Jon and Roy will join Current Swell (pictured below) on stage Friday evening at Flashbacks, during the first night of Culture Days and Kelowna's Culture Crawl.

Jon & Roy play Flashbacks as Culture Days hits Kelowna

Jon & Roy and Current Swell know each other well enough to swap bandmates and they're coming to Kelowna this weekend

Victoria is coming to Kelowna—or at least a nice slice of the capital city’s music scene.

Jon and Roy and Current Swell return to Kelowna this weekend with the kind of back-to-back acts they love to play on a tour destined to showcase a lot of foot-stomping, folk-loving fun.

So connected are the two groups they’ve actually traded a bass player, or rather Current Swell‘s bass player, Louis Sadava, joined Jon and Roy a couple of years ago to make a trio.

This doesn’t mean they’re entirely on the same musical track.

“I think we’ve evolved quite a bit quite a bit into an upbeat tempo, more dance-y thing,” said Jon Middleton, the Jon in Jon and Roy, in interview this week.

Jon and Roy have traditionally been as folk as it gets this side of the ’60s, although they’ve always mixed in a little reggae and blues and can claim roots, believe it or not, in hip hop. Current Swell, on the other hand, is clearly a blues folk rock act with just a hint of the laid-back reggae taste one can imagine life among the Vancouver Island hippies must foster.

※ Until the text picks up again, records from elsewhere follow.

(** [InitBuffer(k)] by the number of objects the allocator can hand out:
    with more than [k + 1] it succeeds, chains [k + 1] nodes with whatever
    their fields hold, and leaves the cursor on the last one; with fewer than
    [k] it returns false, leaving the nodes it got chained; with exactly [k]
    it stores through the null pointer the failed allocation returned. On a
    table that already has a chain it returns false and changes nothing. *)
Theorem InitBuffer_by_heap (k : Z) heap t :
  1 <= k <= 32767 →
  (chain t ≠ [] → InitBuffer k heap t = Ok false t)
  ∧ (chain t = [] →
     ((Z.to_nat k + 1 ≤ length heap)%nat →
        InitBuffer k heap t
        = Ok true
            (set_xitem (head (drop (S (Z.to_nat k)) heap))
               (set_buffer_max_items k
                  (set_current_record (Some (Z.to_nat k))
                     (set_chain (take (S (Z.to_nat k)) heap) t)))))
     ∧ (length heap = Z.to_nat k → InitBuffer k heap t = Fault)
     ∧ ((0 < length heap < Z.to_nat k)%nat →
        InitBuffer k heap t
        = Ok false (set_current_record None (set_chain heap t)))
     ∧ (heap = [] → InitBuffer k heap t = Ok false t)).
Proof.
  intros Hk. split.
  { intros Hne. unfold InitBuffer, bind, gets.
    by rewrite (first_record_cons t Hne). }
  intros He.
  assert (Hfirst : first_record t = None) by (unfold first_record; by rewrite He).
  destruct heap as [|h heap].
  { unfold InitBuffer, bind, gets. rewrite Hfirst. cbn [non_null length].
    repeat split; intros; try lia; reflexivity. }
  assert (Hrun : InitBuffer k (h :: heap) t
            = bind (InitBuffer_loop heap 0 k)
                (fun res : Z * list (XItem X) =>
                if fst res <? wrap_uint k then ret false else
                bind cur_node (fun _ =>
                bind (modify (set_buffer_max_items (wrap_uint k))) (fun _ =>
                bind (modify (set_xitem (head (snd res)))) (fun _ =>
                ret true))))
                (set_current_record (Some 0%nat) (set_chain [h] t))).
  { unfold InitBuffer, bind at 1, gets at 1. rewrite Hfirst. reflexivity. }
  unfold bind at 1 in Hrun. rewrite InitBuffer_loop_spec in Hrun by lia.
  rewrite Z.sub_0_r, (wrap_uint_small k) in Hrun by lia.
  cbn [length chain set_chain set_current_record] in Hrun.
  rewrite Hrun. clear Hrun. cbn [length].
  repeat split.
  - intros Hlen. case_decide; [|lia]. cbn [fst snd].
    replace (k <? k) with false by lia.
    munfold. unfold cur_node.
    cbn [current_record chain set_current_record set_chain].
    rewrite lookup_app_r by (cbn; lia).
    destruct (lookup_lt_is_Some_2 (take (Z.to_nat k) heap)
                (1 + Z.to_nat k - 1 - length [h])) as [n Hn].
    { rewrite length_take. cbn. lia. }
    rewrite Hn. sunfold. do 3 f_equal; lia.
  - intros Hlen. case_decide; [lia|]. cbn [fst snd].
    replace (0 + Z.of_nat (length heap) + 1 <? k) with false by lia.
    munfold. unfold cur_node. reflexivity.
  - intros Hlen. case_decide; [lia|]. cbn [fst snd].
    replace (0 + Z.of_nat (length heap) + 1 <? k) with true by lia.
    munfold. sunfold. reflexivity.
  - intros [=].
Qed.


(** * The claims *)

(** C2. The walk of [GetTopLocation] compares [int]s: from a status byte
    of 255 it never steps on, whatever the next byte holds (a successor 0
    included); the position where it stops becomes [top_status_ptr] and its
    data slot [top_parameter_ptr]. *)
Theorem GetTopLocation_stops_at_255 t :
  eeprom_read (eeprom t) (wrap_int (eeprom_header_begin t + 2)) = 255 →
  ∃ t', GetTopLocation t = Ok tt t'
        ∧ top_status_ptr t' = wrap_int (eeprom_header_begin t + 2)
        ∧ GetLocationFromStatus (top_status_ptr t') t'
          = Ok (top_parameter_ptr t') t'.
Proof.
  intros Hv. exists (located t). rewrite GetTopLocation_spec.
  split; [reflexivity|]. split.
  - exact (top_status_255 _ _ _ Hv).
  - apply GetLocationFromStatus_spec.
Qed.

(** C3 (amended). A successful [InitStorage(start, capacity)] on an
    unformatted region lying within the device leaves: 0x42 at offset 0,
    the capacity at offset 1, the status bytes (all zero) at offsets 2 to
    capacity+1, 0x45 at offset capacity+2, a zero spare byte at offset
    capacity+3, and the zero-filled data records from offset capacity+4 on,
    the record of status position [i] at capacity+4+i*sizeof(XItem). *)
Theorem InitStorage_layout t (s n : Z) :
  1 <= n <= 255 → 0 <= s →
  s + n * sizeof_XItem + n + 3 <= E2END → E2END < 32767 →
  header_ok (eeprom t) s n = false →
  ∃ t', InitStorage E2END s n t = Ok true t'
    ∧ eeprom_read (eeprom t') s = BMK
    ∧ eeprom_read (eeprom t') (s + 1) = n
    ∧ (∀ k : Z, 0 <= k < n → eeprom_read (eeprom t') (s + 2 + k) = 0)
    ∧ eeprom_read (eeprom t') (s + n + 2) = EMK
    ∧ eeprom_read (eeprom t') (s + n + 3) = 0
    ∧ (∀ k : Z, 0 <= k < n →
         GetLocationFromStatus (s + 2 + k) t'
         = Ok (s + n + 4 + k * sizeof_XItem) t')
    ∧ (∀ a : Z, s + n + 4 <= a < s + n + 4 + n * sizeof_XItem →
         eeprom_read (eeprom t') a = 0)
    ∧ top_status_ptr t' = s + 2
    ∧ top_parameter_ptr t' = s + n + 4.
Proof.
  intros Hn Hs Hfit Hend Hfresh.
  assert (Hsz : 1 <= sizeof_XItem) by (unfold sizeof_XItem; lia).
  assert (Hprod : n <= n * sizeof_XItem) by nia.
  set (t0 := set_eeprom (format (eeprom t) s n) (attach s n t)).
  assert (Hrd : ∀ a, eeprom_read (eeprom t0) a
    = if a =? s + 1 then n
      else if a =? s + n + 2 then EMK
      else if a =? s then BMK
      else if (s <=? a) && (a <? s + (n * sizeof_XItem + n + 4)) then 0
      else eeprom_read (eeprom t) a).
  { intros a. apply format_read; lia. }
  assert (Hok : header_ok (eeprom t0) s n = true).
  { unfold header_ok.
    rewrite (wrap_int_small (s + n + 2)), (wrap_int_small (s + 1)) by lia.
    rewrite !Hrd.
    ztests; done. }
  assert (Htop : top_status (eeprom t0) s n = s + 2).
  { rewrite top_status_first; rewrite !(wrap_int_small (s + 2)) by lia;
      [done|].
    rewrite (wrap_int_small (s + 2 + 1)) by lia. rewrite !Hrd.
    unfold EMK. ztests. destruct (_ =? _); lia. }
  exists (located t0). split.
  { rewrite InitStorage_spec.
    rewrite bad_config_false by done.
    rewrite (wrap_int_small (n * sizeof_XItem + n + 4 + s)) by lia.
    rewrite wrap_int_small by lia.
    rewrite Z.gtb_ltb. replace (E2END <? _) with false by lia.
    rewrite Hfresh. fold t0. rewrite CheckStorage_spec.
    change (eeprom_max_items t0) with n.
    change (eeprom_header_begin t0) with s.
    rewrite bad_config_false by done.
    by rewrite Hok. }
  change (eeprom (located t0)) with (eeprom t0).
  change (top_status_ptr (located t0)) with (top_status (eeprom t0) s n).
  change (top_parameter_ptr (located t0))
    with (location s (wrap_int (s + n + 4)) (top_status (eeprom t0) s n)).
  rewrite Htop. unfold location.
  rewrite (wrap_int_small (s + n + 4)) by lia.
  repeat split.
  - rewrite Hrd.
    ztests; done.
  - rewrite Hrd. ztests; done.
  - intros i Hi. rewrite Hrd.
    ztests; done.
  - rewrite Hrd. ztests; done.
  - rewrite Hrd.
    ztests; done.
  - intros i Hi. rewrite GetLocationFromStatus_spec. do 2 f_equal.
    change (eeprom_header_begin (located t0)) with s.
    change (eeprom_parameter_begin (located t0)) with (wrap_int (s + n + 4)).
    unfold location. rewrite (wrap_int_small (s + n + 4)) by lia.
    assert (Hk : 0 <= i * sizeof_XItem <= n * sizeof_XItem - sizeof_XItem)
      by nia.
    replace (s + 2 + i - s - 2) with i by lia.
    rewrite wrap_int_small by lia. lia.
  - intros a Ha. rewrite Hrd.
    ztests; done.
  - rewrite wrap_int_small by lia. lia.
Qed.

(** C4 (amended). A successful [InitBuffer(capacity)], capacity at least 1,
    chains capacity + 1 nodes (the last one is never filled by [Insert]),
    and no later call of any public operation changes that number. *)
Theorem chain_length_fixed (k : Z) heap t t1 os rs t2 :
  1 <= k <= 32767 →
  InitBuffer k heap t = Ok true t1 →
  run E2END os t1 = Ok rs t2 →
  Z.of_nat (length (chain t1)) = k + 1
  ∧ Z.of_nat (length (chain t2)) = k + 1.
Proof.
  intros Hk Hinit Hrun.
  pose proof (InitBuffer_length k heap t t1 Hk Hinit) as Hlen.
  split; [done|].
  assert (Hc : chain_len (Z.to_nat k) t1) by (unfold chain_len; lia).
  pose proof (preserves_len_run _ os t1 rs t2 Hc Hrun) as Hc2.
  unfold chain_len in Hc2. lia.
Qed.

(** C5 (amended). When every node but the last is enabled, [Insert]
    returns false and changes neither a node, nor the counter, nor the
    store; it leaves the cursor on the last node of the chain. *)
Theorem Insert_full_fails t x nodes last :
  chain t = nodes ++ [last] →
  Forall (fun n => enabled n = true) nodes →
  Insert x t = Ok false (set_current_record (Some (length nodes)) t).
Proof.
  intros Hl Hall.
  rewrite Insert_spec by (rewrite Hl; by destruct nodes).
  cbv zeta. rewrite Hl, scan_to_full by done.
  rewrite length_app. cbn [length].
  case_decide; [lia|done].
Qed.

(** C7. [Top()] followed by [Next()] until it fails visits exactly the
    enabled nodes, in chain order; [Top] fails at once when no node is
    enabled (or there is no chain), and [Next] moves to the next enabled
    node or, when none is left, clears the cursor and fails. *)
Theorem Top_Next_enumerate t :
  (∃ t', enumerate t = Ok (enabled_indices (chain t) 0) t'
         ∧ chain t' = chain t)
  ∧ (enabled_indices (chain t) 0 = [] → ∃ t', Top t = Ok false t')
  ∧ (chain t ≠ [] →
     Top t = match enabled_indices (chain t) 0 with
             | j :: _ => Ok true (set_current_record (Some j) t)
             | [] => Ok false (set_current_record None t)
             end)
  ∧ (∀ i, current_record t = Some i → (i < length (chain t))%nat →
     Next t = match enabled_indices (drop (S i) (chain t)) (S i) with
              | j :: _ => Ok true (set_current_record (Some j) t)
              | [] => Ok false (set_current_record None t)
              end).
Proof.
  assert (HTop : chain t ≠ [] →
     Top t = match enabled_indices (chain t) 0 with
             | j :: _ => Ok true (set_current_record (Some j) t)
             | [] => Ok false (set_current_record None t)
             end).
  { intros Hne. rewrite (Top_spec t Hne). cbv zeta.
    rewrite find_enabled_head. by destruct (enabled_indices _ _). }
  repeat split.
  - unfold enumerate, bind.
    destruct (decide (chain t = [])) as [He|Hne].
    { rewrite (Top_empty t He), He. by exists t. }
    rewrite (Top_spec t Hne). cbv zeta.
    rewrite (find_enabled_indices (chain t) 0).
    destruct (find_enabled (chain t) 0) as [j|] eqn:Ej; cbn [non_null].
    + pose proof (find_enabled_ge _ _ _ Ej) as Hj.
      unfold gets. rewrite (enumerate_loop_spec _ _ j); cbn; try done; try lia.
      replace (j - 0)%nat with j by lia. by eexists.
    + unfold ret. by eexists.
  - intros Hnone. destruct (decide (chain t = [])) as [He|Hne].
    + rewrite (Top_empty t He). by eexists.
    + rewrite (HTop Hne), Hnone. by eexists.
  - exact HTop.
  - intros i Hc Hi. rewrite (Next_spec t i Hc Hi). cbv zeta.
    rewrite find_enabled_head.
    by destruct (enabled_indices (drop (S i) (chain t)) (S i)).
Qed.

(** C8. A second [InitStorage] with the arguments of a first successful
    one succeeds again, reformats nothing (it leaves the whole object, the
    store included, as the first call left it), and [CheckStorage] succeeds
    on that state. *)
Theorem InitStorage_twice t (s n : Z) t1 :
  InitStorage E2END s n t = Ok true t1 →
  InitStorage E2END s n t1 = Ok true t1
  ∧ (∀ a, eeprom (state_after (InitStorage E2END s n) t1) a = eeprom t1 a)
  ∧ CheckStorage t1 = Ok true t1.
Proof.
  intros Hfirst. destruct (InitStorage_again t s n t1 Hfirst) as [H2 Hck].
  repeat split; [done| |done].
  intros a. unfold state_after. by rewrite H2.
Qed.

(** C9 (what the code does). [Select] dereferences the cursor without a
    test: with the cursor null, as [Clean] and the constructor leave it,
    the call faults; so does [Insert] before [InitBuffer]. *)
Theorem null_cursor_faults :
  (∀ t, bind Clean (fun _ => Select) t = Fault)
  ∧ (∀ (mem : Z → Z), Select (XTable_new (X:=X) mem) = Fault)
  ∧ (∀ (mem : Z → Z) x, Insert x (XTable_new mem) = Fault).
Proof.
  split; [|split].
  - intros t. unfold bind. rewrite Clean_spec. by apply Select_null.
  - intros mem. by apply Select_null.
  - intros mem x. by apply Insert_null.
Qed.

Current SwellReviewers in Hawaiian pegged the latter band as playing “northern surf music” when they landed on the islands for one tour, but if you really want to picture their sound, it’s impossible to do so without envisioning a banjo and harmonica on stage. So the four-piece Current Swell and the duo-turned-trio, Jon and Roy, can lay claim to a similar (foot) stomping ground in acoustic folk-style music—but with two very different outcomes.

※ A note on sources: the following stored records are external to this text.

(* ================================================================== *)
(** * Properties of the comparator of CrossCheckReport *)
(* ================================================================== *)

Module ComparatorFacts.

Import Spec Facts Comparator DocumentAnalysis ComparisonResult CrossCheckReport.

(** ** The lookup of a figure *)

Lemma find_filter {A} (p : A -> bool) (l : list A) :
  find p l = hd_error (filter p l).
Proof.
  induction l as [|x l IH]; cbn; [reflexivity|].
  destruct (p x); [reflexivity | exact IH].
Qed.

(** [find] returns the first figure of the document for the field and
    the year. *)
Lemma findFigure_first (a : DocumentAnalysis.t) (f y : string) :
  findFigure a f y = hd_error (figuresFor f y a).
Proof.
  unfold findFigure, figuresFor. rewrite find_filter. reflexivity.
Qed.

Lemma findFigure_entry (a : DocumentAnalysis.t) (f y : string) :
  option_map ExtractedFigure.value (findFigure a f y) = entryOf f y a.
Proof. unfold entryOf. now rewrite findFigure_first. Qed.

Lemma hasValue_entry (a : DocumentAnalysis.t) (f y : string) :
  hasValue f y a = true <-> exists v, entryOf f y a = Some v.
Proof.
  unfold hasValue, entryOf.
  destruct (figuresFor f y a) as [|g l]; cbn.
  - split; [discriminate | intros [v H]; discriminate H].
  - split; [eauto | reflexivity].
Qed.

Lemma entry_count (a : DocumentAnalysis.t) (f y : string) :
  List.length (if hasValue f y a then [a] else []) =
  match entryOf f y a with Some _ => 1 | None => 0 end.
Proof.
  unfold hasValue, entryOf. destruct (figuresFor f y a); reflexivity.
Qed.

(** ** The [values] object of a field and a year *)

Section Gather.
Variables field year : string.

Lemma gather_snoc (l : list DocumentAnalysis.t) (a : DocumentAnalysis.t) :
  gather (l ++ [a]) field year = visit field year (gather l field year) a.
Proof. unfold gather. now rewrite fold_left_app. Qed.

Lemma visit_values (st : Obj.dict number * string) (a : DocumentAnalysis.t) :
  fst (visit field year st a) =
  Obj.assign (fst st) (fileName a) (entryOf field year a).
Proof. unfold visit. cbn [fst]. now rewrite findFigure_entry. Qed.

(** Every entry is the entry of a document of that name. *)
Lemma gather_entries (l : list DocumentAnalysis.t) (n : string)
      (v : option number) :
  In (n, v) (Obj.props (fst (gather l field year))) ->
  exists a, In a l /\ fileName a = n /\ entryOf field year a = v.
Proof.
  induction l as [|a l IH] using rev_ind.
  - intros [].
  - rewrite gather_snoc, visit_values. intros H. apply In_assign in H.
    destruct H as [[= -> ->] | H].
    + exists a. split; [apply in_or_app; cbn; auto | auto].
    + destruct (IH H) as (b & Hb & E). exists b.
      split; [apply in_or_app; auto | exact E].
Qed.

Lemma gather_keys_incl (l : list DocumentAnalysis.t) (n : string) :
  In n (Obj.keys (Obj.props (fst (gather l field year)))) ->
  In n (map fileName l).
Proof.
  unfold Obj.keys. intros H. apply in_map_iff in H.
  destruct H as ([n' v] & E & H). cbn in E. subst n'.
  apply gather_entries in H. destruct H as (a & Ha & Na & _).
  rewrite <- Na. now apply in_map.
Qed.


Lemma gather_NoDup (l : list DocumentAnalysis.t) :
  NoDup (Obj.keys (Obj.props (fst (gather l field year)))).
Proof.
  induction l as [|a l IH] using rev_ind.
  - constructor.
  - rewrite gather_snoc, visit_values. now apply keys_assign_NoDup.
Qed.

(** The entry under a name other than [__proto__] is that of the last
    document of that name. *)
Lemma gather_get (l : list DocumentAnalysis.t) (n : string) :
  n <> "__proto__" ->
  Obj.get (Obj.props (fst (gather l field year))) n =
  option_map (entryOf field year) (lastNamed l n).
Proof.
  intros N. unfold lastNamed.
  induction l as [|a l IH] using rev_ind.
  - reflexivity.
  - rewrite gather_snoc, visit_values, rev_app_distr, (get_assign _ _ _ _ N).
    cbn [app rev find].
    destruct (String.eqb (fileName a) n); [reflexivity | exact IH].
Qed.

Lemma gather_count (l : list DocumentAnalysis.t) :
  count (Obj.props (fst (gather l field year))) <=
  List.length (filter (hasValue field year) l).
Proof.
  induction l as [|a l IH] using rev_ind.
  - cbn. lia.
  - rewrite gather_snoc, visit_values, filter_app, length_app. cbn [filter].
    pose proof (count_assign (fst (gather l field year)) (fileName a)
                  (entryOf field year a)) as H.
    pose proof (entry_count a field year) as E. lia.
Qed.


(** With distinct names, none of them [__proto__], the entries are
    those of the documents, one each. *)
Lemma gather_permutation (l : list DocumentAnalysis.t) :
  NoDup (map fileName l) ->
  (forall a, In a l -> fileName a <> "__proto__") ->
  Permutation (Obj.props (fst (gather l field year)))
              (map (fun a => (fileName a, entryOf field year a)) l).
Proof.
  induction l as [|a l IH] using rev_ind; intros N P.
  - reflexivity.
  - rewrite map_app in N. apply NoDup_remove in N. cbn in N.
    rewrite app_nil_r in N. destruct N as [N Fresh].
    rewrite gather_snoc, visit_values.
    rewrite assign_plain by (apply P, in_or_app; cbn; auto).
    cbn [Obj.props]. unfold Obj.define.
    destruct (Obj.has (Obj.props (fst (gather l field year))) (fileName a))
      eqn:H.
    + apply has_keys, gather_keys_incl in H. contradiction.
    + rewrite insert_permutation, map_app. cbn [map].
      rewrite Permutation_app_comm. cbn [app]. constructor.
      apply IH; [exact N | intros b Hb; apply P, in_or_app; auto].
Qed.

End Gather.

(** Every comparison emitted is the one built for its own field and
    year. *)
Lemma compareOne_Some (analyses : list DocumentAnalysis.t) (f y : string)
      (c : ComparisonResult.t) :
  compareOne analyses f y = Some c ->
  field c = f /\ year c = y /\
  values c = fst (gather analyses f y) /\
  category c = snd (gather analyses f y) /\
  2 <= List.length (nonNullValues (values c)) /\
  consistent c =
    (List.length (JSet.ofList sameValueZero (nonNullValues (values c))) =? 1)%nat.
Proof.
  unfold compareOne.
  destruct (gather analyses f y) as [vals cat].
  destruct (2 <=? List.length (nonNullValues vals)) eqn:E; [|discriminate].
  intros [= <-]. cbn. apply Nat.leb_le in E. auto 7.
Qed.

In other words, they are perfect touring companions, and they’ve tested the theory in as far flung music-loving regions as Australia.

As their music has evolved, Jon and Roy say they’ve started blazing a new trail with a get-up-and-dance style in their recent work. This doesn’t mean they’re shirking their hippie-loving Bob Marley-cultured lifestyles for the glitz and glam of electronic. They’re still planning a folk EP for the winter, after all. But they are hoping to showcase a new sound than fans are used to when they arrive in town on Friday.

Jon and Roy played at Habitat in December and were a big hit the Keloha Festival the year before, so many a Kelowna folk nut will be out for the concert, staged nicely on the first night of Culture Days and Kelowna’s first Culture Crawl.

Current Swell, followed up Jon and Roy’s stop at Keloha 2012 with their own that appearance at the festival this year. Following The Matinée on Sunday afternoon, their raucous, foot-stomping tunes proved the perfect appetizer for the final performances, or at least a great warm up for Capital Cities.

No matter how you slice it, these bands are fantastic performers. Jon and Roy have played with Mother Mother, Hannah Georgas, Bahamas, Finley Quaye to name just a few and Current Swell are accustomed to lighting up a stages with acts like The Beach Boys and Xavier Rudd.

And it would appear they thoroughly impressed the folks who run Keloha. Wet Ape Productions, which puts on the Keloha Festival, is putting on this show.

Jon and Roy and Current Swell play Flashbacks on Friday, Sept. 27. Tickets are $20 in advance and $25 at the door.